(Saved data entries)
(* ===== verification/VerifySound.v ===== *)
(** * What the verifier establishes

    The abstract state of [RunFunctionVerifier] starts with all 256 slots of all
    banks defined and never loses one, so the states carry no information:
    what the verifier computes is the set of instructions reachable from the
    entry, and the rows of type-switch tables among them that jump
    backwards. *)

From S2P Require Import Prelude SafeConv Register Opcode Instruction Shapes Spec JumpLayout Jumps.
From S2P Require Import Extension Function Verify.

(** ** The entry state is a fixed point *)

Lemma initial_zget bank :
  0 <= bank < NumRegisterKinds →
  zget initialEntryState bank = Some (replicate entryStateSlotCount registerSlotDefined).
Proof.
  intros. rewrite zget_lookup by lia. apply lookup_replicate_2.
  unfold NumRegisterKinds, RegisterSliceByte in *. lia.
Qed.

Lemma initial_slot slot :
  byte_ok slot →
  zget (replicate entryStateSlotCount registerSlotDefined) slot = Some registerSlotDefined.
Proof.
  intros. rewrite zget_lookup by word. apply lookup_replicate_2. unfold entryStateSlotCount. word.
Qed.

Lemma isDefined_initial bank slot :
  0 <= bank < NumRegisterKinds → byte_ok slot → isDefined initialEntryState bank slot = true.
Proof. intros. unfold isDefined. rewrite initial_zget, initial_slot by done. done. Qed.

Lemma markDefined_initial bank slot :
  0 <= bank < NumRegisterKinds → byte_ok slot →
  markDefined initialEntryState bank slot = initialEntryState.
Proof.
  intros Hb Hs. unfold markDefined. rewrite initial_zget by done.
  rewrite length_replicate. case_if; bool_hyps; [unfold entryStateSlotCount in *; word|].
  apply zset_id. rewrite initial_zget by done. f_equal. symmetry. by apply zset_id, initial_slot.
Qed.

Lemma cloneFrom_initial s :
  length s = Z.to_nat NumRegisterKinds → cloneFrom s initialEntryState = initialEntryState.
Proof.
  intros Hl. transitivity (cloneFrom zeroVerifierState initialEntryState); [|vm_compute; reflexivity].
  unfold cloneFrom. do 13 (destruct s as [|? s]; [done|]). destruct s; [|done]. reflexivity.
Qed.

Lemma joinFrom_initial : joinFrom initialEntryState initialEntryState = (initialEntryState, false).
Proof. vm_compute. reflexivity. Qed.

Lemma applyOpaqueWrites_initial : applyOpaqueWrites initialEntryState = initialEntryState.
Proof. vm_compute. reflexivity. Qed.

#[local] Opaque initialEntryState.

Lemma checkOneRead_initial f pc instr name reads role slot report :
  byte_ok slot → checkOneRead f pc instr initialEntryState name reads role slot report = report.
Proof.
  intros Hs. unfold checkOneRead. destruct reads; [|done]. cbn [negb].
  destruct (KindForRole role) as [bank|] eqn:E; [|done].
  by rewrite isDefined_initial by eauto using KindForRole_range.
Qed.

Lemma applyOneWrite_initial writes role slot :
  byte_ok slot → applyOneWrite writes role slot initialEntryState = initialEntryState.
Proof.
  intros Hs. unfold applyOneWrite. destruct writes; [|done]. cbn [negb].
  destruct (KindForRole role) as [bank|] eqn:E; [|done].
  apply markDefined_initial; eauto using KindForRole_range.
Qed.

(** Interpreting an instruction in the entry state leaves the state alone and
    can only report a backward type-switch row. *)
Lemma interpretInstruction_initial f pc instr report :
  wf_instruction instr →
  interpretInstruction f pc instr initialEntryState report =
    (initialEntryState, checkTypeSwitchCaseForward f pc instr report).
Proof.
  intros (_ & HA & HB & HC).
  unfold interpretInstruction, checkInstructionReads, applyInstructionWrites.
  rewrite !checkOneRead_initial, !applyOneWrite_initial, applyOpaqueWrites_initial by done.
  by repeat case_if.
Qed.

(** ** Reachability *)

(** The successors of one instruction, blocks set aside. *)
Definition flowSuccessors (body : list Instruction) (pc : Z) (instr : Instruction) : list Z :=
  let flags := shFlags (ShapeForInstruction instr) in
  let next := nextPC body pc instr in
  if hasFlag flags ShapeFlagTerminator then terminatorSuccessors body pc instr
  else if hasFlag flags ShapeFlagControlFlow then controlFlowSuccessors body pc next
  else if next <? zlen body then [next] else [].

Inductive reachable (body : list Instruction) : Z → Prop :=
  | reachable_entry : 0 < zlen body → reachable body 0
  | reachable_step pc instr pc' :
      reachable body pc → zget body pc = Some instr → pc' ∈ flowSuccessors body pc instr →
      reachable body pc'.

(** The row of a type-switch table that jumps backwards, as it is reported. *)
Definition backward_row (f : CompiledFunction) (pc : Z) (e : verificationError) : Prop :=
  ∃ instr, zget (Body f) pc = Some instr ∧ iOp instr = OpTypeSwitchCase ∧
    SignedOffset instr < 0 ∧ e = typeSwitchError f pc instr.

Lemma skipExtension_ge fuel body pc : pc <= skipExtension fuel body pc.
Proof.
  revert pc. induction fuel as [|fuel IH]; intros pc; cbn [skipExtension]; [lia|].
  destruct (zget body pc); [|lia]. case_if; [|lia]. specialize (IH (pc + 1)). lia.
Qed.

==

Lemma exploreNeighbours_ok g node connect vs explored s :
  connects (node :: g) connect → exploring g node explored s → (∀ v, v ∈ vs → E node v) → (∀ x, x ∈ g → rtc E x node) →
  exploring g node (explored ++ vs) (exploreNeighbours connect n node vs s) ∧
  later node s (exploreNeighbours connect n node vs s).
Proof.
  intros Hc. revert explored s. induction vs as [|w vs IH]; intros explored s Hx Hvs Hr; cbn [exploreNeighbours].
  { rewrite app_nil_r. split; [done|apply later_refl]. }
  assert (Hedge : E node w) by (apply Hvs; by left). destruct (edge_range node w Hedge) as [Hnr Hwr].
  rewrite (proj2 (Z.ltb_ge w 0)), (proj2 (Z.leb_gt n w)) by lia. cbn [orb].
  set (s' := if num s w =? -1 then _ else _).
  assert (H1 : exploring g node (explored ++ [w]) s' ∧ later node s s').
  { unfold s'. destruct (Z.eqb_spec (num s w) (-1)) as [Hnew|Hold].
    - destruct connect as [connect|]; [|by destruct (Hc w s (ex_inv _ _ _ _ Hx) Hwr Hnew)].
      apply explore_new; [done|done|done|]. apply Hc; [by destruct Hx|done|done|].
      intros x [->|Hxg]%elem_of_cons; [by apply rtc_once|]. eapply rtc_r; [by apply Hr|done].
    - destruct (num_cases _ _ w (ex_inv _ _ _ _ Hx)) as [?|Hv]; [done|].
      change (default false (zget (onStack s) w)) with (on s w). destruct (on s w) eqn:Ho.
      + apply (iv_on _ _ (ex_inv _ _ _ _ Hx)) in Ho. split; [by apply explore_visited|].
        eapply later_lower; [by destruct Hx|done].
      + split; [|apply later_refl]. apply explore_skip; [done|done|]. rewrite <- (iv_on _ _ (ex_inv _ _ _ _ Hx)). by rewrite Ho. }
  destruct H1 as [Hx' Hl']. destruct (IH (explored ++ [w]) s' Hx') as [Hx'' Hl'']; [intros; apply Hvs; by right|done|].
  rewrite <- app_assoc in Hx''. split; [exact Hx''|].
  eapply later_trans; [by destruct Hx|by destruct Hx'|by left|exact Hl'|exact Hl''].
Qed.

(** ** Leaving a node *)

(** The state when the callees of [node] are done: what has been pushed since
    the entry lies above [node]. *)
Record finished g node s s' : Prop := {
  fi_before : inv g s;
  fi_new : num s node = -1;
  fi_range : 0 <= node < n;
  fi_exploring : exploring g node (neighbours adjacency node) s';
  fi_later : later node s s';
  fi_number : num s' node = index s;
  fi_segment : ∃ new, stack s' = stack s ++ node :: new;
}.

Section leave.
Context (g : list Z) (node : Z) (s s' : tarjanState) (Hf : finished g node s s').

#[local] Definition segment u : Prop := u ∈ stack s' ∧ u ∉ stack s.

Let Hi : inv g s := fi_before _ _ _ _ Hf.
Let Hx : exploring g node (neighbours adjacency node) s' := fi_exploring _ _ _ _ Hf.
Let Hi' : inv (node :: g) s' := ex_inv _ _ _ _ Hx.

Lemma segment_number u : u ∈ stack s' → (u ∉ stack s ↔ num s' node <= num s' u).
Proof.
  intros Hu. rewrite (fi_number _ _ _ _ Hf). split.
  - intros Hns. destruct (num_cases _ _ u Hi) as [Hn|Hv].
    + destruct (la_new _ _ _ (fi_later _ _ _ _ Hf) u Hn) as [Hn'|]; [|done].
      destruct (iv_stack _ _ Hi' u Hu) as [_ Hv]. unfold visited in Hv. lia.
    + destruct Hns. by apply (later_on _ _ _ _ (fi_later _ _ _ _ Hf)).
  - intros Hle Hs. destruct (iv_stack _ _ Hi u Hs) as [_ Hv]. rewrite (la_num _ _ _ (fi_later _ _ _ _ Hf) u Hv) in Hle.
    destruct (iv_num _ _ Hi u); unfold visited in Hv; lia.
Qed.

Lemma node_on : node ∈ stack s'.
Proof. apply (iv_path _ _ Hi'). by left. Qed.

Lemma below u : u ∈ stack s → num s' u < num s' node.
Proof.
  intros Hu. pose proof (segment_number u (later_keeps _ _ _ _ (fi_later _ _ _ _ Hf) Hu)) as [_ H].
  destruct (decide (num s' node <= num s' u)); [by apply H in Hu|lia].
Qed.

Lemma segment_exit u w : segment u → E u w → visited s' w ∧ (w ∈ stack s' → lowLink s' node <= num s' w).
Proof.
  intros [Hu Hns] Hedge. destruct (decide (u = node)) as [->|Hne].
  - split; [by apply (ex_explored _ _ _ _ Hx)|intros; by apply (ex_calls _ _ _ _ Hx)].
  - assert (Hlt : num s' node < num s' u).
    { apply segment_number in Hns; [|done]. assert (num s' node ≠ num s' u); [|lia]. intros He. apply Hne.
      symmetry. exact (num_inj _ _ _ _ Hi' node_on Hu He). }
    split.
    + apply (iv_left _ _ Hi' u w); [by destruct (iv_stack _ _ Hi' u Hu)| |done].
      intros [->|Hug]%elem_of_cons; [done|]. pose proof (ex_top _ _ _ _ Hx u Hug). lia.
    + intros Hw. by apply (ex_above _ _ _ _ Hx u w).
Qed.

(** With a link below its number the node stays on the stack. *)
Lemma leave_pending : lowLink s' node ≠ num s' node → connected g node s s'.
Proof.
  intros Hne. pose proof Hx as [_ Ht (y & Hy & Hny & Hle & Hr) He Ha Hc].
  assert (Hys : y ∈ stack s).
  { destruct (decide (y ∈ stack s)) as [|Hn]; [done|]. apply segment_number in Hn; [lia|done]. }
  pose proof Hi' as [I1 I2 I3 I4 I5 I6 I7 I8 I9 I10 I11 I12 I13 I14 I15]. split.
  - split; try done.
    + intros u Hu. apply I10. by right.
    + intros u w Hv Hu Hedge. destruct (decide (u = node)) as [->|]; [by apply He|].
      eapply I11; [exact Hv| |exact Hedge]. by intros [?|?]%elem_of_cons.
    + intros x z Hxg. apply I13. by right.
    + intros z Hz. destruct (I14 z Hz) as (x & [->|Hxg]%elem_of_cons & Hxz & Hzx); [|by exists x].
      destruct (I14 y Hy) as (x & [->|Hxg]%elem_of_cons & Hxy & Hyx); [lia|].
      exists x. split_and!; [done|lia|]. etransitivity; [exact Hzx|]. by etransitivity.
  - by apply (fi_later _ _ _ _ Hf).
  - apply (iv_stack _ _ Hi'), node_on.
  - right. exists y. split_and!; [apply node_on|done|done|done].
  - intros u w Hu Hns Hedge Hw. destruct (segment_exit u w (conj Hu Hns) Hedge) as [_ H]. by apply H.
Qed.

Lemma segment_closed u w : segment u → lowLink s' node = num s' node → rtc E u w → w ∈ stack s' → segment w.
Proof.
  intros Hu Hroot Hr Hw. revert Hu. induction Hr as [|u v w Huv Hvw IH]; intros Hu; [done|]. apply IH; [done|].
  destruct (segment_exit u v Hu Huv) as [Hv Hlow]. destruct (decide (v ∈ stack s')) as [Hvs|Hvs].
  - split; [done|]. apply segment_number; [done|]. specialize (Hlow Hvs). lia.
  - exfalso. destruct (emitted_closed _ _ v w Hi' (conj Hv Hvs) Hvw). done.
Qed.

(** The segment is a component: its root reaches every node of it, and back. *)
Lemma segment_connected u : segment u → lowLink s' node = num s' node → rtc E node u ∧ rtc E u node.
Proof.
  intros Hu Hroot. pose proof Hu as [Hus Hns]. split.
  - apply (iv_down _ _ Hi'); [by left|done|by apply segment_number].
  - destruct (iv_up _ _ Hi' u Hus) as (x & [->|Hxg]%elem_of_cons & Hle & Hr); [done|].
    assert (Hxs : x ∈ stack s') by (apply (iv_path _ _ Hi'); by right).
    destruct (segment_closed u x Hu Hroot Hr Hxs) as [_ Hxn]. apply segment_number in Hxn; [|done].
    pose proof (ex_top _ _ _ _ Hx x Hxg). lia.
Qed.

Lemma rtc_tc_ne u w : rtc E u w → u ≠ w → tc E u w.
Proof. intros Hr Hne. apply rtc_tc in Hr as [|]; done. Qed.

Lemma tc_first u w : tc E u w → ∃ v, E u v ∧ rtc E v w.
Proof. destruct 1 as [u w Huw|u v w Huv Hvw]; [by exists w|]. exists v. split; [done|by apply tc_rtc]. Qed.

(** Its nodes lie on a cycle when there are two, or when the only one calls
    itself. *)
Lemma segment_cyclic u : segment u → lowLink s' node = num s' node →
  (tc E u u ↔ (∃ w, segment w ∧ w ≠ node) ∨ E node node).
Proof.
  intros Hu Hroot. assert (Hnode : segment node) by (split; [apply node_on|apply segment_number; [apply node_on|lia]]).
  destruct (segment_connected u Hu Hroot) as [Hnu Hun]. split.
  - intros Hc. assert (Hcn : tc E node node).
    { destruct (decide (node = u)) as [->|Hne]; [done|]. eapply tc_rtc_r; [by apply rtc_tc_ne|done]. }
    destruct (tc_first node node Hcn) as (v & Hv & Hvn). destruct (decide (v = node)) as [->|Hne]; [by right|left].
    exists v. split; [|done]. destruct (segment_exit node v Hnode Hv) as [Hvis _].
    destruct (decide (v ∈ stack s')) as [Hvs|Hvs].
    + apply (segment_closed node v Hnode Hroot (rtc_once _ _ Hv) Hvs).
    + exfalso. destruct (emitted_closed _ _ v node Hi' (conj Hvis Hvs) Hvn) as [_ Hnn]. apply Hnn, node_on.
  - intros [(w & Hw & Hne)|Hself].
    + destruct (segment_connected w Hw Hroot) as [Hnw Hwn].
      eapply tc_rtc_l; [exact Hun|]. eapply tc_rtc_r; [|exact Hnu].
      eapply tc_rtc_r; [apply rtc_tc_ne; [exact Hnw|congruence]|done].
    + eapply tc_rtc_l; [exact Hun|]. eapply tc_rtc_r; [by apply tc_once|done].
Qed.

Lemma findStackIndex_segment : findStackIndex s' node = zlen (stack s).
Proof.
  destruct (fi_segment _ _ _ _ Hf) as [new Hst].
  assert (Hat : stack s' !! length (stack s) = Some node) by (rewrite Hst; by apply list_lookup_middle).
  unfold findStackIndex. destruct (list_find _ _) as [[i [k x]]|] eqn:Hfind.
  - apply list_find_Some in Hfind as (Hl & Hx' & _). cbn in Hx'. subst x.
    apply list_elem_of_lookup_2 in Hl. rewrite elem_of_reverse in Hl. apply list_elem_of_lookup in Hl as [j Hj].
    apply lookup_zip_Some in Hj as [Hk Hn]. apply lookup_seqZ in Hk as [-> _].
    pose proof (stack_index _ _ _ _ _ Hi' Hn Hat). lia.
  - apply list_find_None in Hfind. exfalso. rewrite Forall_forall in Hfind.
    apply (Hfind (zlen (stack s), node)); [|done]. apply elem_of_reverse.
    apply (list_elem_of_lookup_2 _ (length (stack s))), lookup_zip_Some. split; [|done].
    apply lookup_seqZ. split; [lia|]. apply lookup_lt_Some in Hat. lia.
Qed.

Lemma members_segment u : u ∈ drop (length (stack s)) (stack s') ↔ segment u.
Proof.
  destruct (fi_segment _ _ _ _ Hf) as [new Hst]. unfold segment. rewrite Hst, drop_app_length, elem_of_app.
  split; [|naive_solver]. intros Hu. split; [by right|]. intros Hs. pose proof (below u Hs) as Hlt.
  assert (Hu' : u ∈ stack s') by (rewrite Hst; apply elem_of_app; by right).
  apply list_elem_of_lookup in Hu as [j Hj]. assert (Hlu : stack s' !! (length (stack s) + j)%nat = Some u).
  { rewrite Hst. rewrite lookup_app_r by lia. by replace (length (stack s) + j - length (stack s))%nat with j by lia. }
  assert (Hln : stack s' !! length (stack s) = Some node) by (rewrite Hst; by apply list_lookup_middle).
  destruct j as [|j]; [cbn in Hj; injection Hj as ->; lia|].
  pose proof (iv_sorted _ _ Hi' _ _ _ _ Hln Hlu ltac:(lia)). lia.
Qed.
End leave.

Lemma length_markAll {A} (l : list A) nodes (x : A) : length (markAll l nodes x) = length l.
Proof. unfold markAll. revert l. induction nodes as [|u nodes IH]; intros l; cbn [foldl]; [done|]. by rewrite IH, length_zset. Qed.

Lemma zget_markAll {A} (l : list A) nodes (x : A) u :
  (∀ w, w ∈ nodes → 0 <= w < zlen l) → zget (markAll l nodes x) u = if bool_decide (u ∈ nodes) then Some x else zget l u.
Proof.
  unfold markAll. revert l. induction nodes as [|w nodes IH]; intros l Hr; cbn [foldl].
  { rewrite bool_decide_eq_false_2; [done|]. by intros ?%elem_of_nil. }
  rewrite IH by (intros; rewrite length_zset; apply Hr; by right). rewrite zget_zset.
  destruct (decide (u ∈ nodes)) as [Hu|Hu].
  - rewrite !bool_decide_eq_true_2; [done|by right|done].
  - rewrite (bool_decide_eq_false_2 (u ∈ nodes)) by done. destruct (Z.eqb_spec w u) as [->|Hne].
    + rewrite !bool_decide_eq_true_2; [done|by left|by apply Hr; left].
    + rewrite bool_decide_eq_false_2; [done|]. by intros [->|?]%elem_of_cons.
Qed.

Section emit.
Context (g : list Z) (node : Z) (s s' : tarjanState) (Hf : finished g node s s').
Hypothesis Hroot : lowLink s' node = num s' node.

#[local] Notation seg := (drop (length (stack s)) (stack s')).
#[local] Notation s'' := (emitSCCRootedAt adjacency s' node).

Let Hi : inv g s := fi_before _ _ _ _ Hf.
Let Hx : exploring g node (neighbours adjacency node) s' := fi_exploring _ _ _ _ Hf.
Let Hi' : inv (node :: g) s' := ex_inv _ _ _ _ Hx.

...

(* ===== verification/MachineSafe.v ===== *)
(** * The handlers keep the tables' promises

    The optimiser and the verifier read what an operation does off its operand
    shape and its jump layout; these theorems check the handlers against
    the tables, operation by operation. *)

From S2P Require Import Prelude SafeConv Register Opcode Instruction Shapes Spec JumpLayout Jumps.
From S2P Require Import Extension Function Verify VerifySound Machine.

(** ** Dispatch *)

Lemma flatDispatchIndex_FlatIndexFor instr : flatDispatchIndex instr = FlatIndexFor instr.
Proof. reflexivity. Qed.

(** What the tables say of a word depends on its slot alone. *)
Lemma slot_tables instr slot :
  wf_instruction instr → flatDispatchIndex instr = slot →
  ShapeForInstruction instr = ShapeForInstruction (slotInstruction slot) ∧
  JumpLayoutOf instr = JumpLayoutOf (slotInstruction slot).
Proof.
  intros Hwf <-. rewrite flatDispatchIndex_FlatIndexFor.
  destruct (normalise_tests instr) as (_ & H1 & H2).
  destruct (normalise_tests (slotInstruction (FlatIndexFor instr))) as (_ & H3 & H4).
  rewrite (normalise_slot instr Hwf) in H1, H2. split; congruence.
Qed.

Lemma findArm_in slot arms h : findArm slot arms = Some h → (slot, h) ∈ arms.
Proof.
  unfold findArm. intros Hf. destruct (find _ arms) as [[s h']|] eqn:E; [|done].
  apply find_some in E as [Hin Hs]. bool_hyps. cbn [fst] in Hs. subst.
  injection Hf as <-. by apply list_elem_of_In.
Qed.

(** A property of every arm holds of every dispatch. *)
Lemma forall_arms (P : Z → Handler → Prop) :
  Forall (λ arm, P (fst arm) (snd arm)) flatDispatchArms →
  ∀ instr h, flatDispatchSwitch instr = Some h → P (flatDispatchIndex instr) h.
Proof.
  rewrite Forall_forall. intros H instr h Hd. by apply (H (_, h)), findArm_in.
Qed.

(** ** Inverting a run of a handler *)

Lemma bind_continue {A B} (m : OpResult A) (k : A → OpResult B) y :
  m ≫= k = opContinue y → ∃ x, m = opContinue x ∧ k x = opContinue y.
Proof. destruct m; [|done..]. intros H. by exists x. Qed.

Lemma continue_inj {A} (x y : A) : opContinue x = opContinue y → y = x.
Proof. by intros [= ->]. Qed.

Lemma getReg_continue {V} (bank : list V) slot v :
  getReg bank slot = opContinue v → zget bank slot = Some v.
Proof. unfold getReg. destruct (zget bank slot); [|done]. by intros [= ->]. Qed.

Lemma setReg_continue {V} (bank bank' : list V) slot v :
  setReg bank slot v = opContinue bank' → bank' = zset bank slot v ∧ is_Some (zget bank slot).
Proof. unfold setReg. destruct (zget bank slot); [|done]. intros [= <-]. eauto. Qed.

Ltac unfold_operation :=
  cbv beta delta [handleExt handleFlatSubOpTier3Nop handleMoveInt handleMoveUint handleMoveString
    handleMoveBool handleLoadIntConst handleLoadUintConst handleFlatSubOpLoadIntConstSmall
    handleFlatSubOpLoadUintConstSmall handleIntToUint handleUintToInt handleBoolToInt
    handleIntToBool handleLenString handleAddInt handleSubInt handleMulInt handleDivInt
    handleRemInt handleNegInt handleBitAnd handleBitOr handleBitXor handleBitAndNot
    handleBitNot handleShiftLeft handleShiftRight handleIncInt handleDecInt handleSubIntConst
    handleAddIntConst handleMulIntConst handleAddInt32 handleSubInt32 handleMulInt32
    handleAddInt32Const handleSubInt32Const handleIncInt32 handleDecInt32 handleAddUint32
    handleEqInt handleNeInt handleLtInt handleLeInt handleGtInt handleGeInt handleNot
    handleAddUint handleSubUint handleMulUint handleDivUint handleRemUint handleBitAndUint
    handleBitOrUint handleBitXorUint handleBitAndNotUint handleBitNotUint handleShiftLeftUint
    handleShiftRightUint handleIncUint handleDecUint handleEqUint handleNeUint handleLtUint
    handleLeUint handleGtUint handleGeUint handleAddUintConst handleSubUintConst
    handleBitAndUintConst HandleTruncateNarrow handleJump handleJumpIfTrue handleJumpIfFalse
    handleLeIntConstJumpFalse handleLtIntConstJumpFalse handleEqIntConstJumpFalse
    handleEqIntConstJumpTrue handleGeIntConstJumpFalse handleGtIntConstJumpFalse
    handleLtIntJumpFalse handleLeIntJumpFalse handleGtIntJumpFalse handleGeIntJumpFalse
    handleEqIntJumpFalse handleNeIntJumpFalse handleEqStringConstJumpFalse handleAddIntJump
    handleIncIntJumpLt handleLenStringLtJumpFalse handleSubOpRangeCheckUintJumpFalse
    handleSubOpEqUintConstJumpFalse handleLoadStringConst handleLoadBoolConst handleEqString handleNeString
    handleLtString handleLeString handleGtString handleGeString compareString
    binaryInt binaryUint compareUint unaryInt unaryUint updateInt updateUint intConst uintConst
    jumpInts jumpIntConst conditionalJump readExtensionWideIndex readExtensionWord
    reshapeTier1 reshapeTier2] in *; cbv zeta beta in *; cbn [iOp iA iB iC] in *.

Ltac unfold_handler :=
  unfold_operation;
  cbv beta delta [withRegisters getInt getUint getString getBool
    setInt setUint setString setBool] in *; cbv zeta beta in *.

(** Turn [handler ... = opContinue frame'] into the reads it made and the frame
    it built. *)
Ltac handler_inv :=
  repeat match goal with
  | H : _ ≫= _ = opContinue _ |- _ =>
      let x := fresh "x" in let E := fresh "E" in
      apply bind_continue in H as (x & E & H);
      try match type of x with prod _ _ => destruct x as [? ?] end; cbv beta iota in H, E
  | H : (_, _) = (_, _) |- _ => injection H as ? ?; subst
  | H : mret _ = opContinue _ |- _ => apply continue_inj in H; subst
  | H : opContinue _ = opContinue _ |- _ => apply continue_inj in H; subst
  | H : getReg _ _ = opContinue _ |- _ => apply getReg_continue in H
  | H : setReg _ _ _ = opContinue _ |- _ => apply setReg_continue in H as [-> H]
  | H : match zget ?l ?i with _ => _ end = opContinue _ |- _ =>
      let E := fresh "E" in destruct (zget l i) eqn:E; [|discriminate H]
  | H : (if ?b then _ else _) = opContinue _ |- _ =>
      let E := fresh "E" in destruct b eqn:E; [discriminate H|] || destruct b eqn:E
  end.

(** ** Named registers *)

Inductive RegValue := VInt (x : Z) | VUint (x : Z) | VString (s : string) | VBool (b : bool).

◆ **Directions**
Starting with the line above that holds "destruct (decide (node" and stopping with the line that holds "exists v. split; [|done].", reproduce each line exactly, omitting all other lines.

◆ **Response area**
    { destruct (decide (node = u)) as [->|Hne]; [done|]. eapply tc_rtc_r; [by apply rtc_tc_ne|done]. }
    destruct (tc_first node node Hcn) as (v & Hv & Hvn). destruct (decide (v = node)) as [->|Hne]; [by right|left].
    exists v. split; [|done]. destruct (segment_exit node v Hnode Hv) as [Hvis _].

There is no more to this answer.